» EXERCISE DESCRIPTION:
After finding the line containing "World (fs w) (clock w) (faults w) (db" below, please output that line and each following one through the line containing "e, with_faults l w)", exactly as written.

+---+

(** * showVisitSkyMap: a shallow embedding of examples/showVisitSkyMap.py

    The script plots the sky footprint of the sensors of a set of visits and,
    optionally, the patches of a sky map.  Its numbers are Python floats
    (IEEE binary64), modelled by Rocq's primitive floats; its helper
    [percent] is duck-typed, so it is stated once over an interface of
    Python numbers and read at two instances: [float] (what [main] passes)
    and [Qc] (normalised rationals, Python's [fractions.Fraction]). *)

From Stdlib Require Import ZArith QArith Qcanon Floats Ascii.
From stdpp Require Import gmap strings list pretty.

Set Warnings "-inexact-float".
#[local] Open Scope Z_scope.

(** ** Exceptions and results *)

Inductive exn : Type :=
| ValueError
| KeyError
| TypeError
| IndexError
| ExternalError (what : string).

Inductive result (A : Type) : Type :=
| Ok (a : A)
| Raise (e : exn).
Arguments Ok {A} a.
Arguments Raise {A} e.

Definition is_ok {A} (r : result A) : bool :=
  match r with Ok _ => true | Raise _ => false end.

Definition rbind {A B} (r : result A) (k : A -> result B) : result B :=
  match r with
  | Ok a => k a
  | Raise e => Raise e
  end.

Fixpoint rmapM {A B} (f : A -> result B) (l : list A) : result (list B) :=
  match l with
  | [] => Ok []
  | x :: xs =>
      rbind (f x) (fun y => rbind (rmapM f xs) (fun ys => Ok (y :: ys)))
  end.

+---+

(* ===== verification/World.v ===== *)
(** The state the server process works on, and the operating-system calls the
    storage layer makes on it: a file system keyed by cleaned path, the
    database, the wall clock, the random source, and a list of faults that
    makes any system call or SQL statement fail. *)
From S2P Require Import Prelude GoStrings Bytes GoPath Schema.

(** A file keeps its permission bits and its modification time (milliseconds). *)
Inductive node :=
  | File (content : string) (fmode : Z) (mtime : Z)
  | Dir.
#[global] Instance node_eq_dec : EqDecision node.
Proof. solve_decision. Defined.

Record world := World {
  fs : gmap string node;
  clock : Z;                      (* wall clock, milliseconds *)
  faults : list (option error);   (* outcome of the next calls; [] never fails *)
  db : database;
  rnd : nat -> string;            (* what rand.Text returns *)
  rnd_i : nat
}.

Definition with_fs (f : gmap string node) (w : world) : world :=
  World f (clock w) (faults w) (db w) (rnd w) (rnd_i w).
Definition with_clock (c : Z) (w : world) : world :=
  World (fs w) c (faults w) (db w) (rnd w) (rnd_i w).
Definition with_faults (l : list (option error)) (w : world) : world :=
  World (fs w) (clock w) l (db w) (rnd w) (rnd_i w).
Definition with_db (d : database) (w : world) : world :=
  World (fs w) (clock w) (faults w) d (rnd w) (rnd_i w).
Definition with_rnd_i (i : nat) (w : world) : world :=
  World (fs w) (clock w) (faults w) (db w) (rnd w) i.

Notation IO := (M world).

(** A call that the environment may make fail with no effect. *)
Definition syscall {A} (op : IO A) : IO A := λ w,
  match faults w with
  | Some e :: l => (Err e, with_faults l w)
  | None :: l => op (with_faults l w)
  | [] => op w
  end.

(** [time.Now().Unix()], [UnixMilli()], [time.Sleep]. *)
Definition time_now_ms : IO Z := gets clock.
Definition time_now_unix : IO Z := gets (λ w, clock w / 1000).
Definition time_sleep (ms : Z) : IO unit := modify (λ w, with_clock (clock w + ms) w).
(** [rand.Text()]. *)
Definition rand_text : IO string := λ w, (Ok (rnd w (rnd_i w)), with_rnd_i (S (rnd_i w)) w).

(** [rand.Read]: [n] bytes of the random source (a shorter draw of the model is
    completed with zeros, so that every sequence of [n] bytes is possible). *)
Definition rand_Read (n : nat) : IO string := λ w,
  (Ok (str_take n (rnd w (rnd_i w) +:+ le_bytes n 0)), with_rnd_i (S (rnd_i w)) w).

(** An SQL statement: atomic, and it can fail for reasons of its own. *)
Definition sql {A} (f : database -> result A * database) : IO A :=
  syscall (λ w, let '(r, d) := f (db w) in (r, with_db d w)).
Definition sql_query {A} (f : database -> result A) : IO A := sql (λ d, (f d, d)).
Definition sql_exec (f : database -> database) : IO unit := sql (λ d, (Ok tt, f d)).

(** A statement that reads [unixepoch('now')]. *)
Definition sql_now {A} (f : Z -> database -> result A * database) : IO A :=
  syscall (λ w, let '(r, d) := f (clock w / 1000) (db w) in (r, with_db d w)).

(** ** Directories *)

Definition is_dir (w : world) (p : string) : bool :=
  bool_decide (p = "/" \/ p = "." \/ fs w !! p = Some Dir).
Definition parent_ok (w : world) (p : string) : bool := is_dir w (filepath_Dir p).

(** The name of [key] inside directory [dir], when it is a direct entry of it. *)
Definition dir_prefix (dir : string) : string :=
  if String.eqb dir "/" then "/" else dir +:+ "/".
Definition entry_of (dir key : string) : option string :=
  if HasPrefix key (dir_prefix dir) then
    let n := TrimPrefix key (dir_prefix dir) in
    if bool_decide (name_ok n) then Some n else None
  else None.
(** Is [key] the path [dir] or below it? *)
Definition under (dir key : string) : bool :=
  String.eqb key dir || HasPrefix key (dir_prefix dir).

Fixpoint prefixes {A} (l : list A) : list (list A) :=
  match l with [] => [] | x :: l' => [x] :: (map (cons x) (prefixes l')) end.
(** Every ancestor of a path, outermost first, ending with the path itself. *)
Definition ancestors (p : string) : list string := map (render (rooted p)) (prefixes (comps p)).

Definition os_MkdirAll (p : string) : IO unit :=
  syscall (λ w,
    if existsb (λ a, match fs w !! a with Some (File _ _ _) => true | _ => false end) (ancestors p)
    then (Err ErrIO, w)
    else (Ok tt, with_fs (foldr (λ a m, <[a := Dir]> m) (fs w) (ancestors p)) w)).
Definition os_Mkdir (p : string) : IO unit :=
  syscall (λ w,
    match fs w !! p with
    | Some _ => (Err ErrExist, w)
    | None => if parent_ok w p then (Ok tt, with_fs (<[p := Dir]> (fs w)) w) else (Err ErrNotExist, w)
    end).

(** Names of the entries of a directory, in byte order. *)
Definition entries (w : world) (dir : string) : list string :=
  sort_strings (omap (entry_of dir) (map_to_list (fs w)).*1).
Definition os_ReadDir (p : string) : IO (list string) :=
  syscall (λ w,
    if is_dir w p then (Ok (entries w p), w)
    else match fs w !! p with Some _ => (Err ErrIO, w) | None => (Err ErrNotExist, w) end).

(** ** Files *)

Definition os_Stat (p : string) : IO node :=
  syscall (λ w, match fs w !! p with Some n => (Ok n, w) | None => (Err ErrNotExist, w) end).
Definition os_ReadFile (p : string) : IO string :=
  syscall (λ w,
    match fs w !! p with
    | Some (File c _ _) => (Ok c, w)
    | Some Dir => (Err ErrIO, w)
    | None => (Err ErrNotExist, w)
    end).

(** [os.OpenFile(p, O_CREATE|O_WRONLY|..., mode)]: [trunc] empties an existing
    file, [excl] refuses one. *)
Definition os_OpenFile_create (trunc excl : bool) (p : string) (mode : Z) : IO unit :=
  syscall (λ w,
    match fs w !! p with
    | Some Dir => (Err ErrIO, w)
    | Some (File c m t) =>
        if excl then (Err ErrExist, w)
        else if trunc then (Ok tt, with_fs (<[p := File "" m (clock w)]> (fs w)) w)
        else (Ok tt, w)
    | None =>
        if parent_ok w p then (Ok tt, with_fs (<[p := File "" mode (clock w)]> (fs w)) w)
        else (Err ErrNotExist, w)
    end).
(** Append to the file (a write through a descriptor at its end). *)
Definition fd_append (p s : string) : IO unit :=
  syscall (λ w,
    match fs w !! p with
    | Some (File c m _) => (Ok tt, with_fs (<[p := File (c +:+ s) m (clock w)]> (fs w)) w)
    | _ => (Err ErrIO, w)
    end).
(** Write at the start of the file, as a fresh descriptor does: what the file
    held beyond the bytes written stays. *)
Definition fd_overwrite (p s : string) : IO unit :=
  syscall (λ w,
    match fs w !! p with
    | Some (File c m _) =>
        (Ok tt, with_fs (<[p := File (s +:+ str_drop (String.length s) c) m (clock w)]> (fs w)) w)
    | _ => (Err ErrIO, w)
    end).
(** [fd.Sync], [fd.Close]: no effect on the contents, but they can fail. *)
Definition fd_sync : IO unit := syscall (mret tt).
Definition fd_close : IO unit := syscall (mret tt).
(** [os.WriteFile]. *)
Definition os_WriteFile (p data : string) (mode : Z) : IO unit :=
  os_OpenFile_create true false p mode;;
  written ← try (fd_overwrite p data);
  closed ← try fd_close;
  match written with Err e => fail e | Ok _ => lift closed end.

+---+

» OUTPUT BELOW:
  World (fs w) (clock w) (faults w) (db w) (rnd w) i.

Notation IO := (M world).

(** A call that the environment may make fail with no effect. *)
Definition syscall {A} (op : IO A) : IO A := λ w,
  match faults w with
  | Some e :: l => (Err e, with_faults l w)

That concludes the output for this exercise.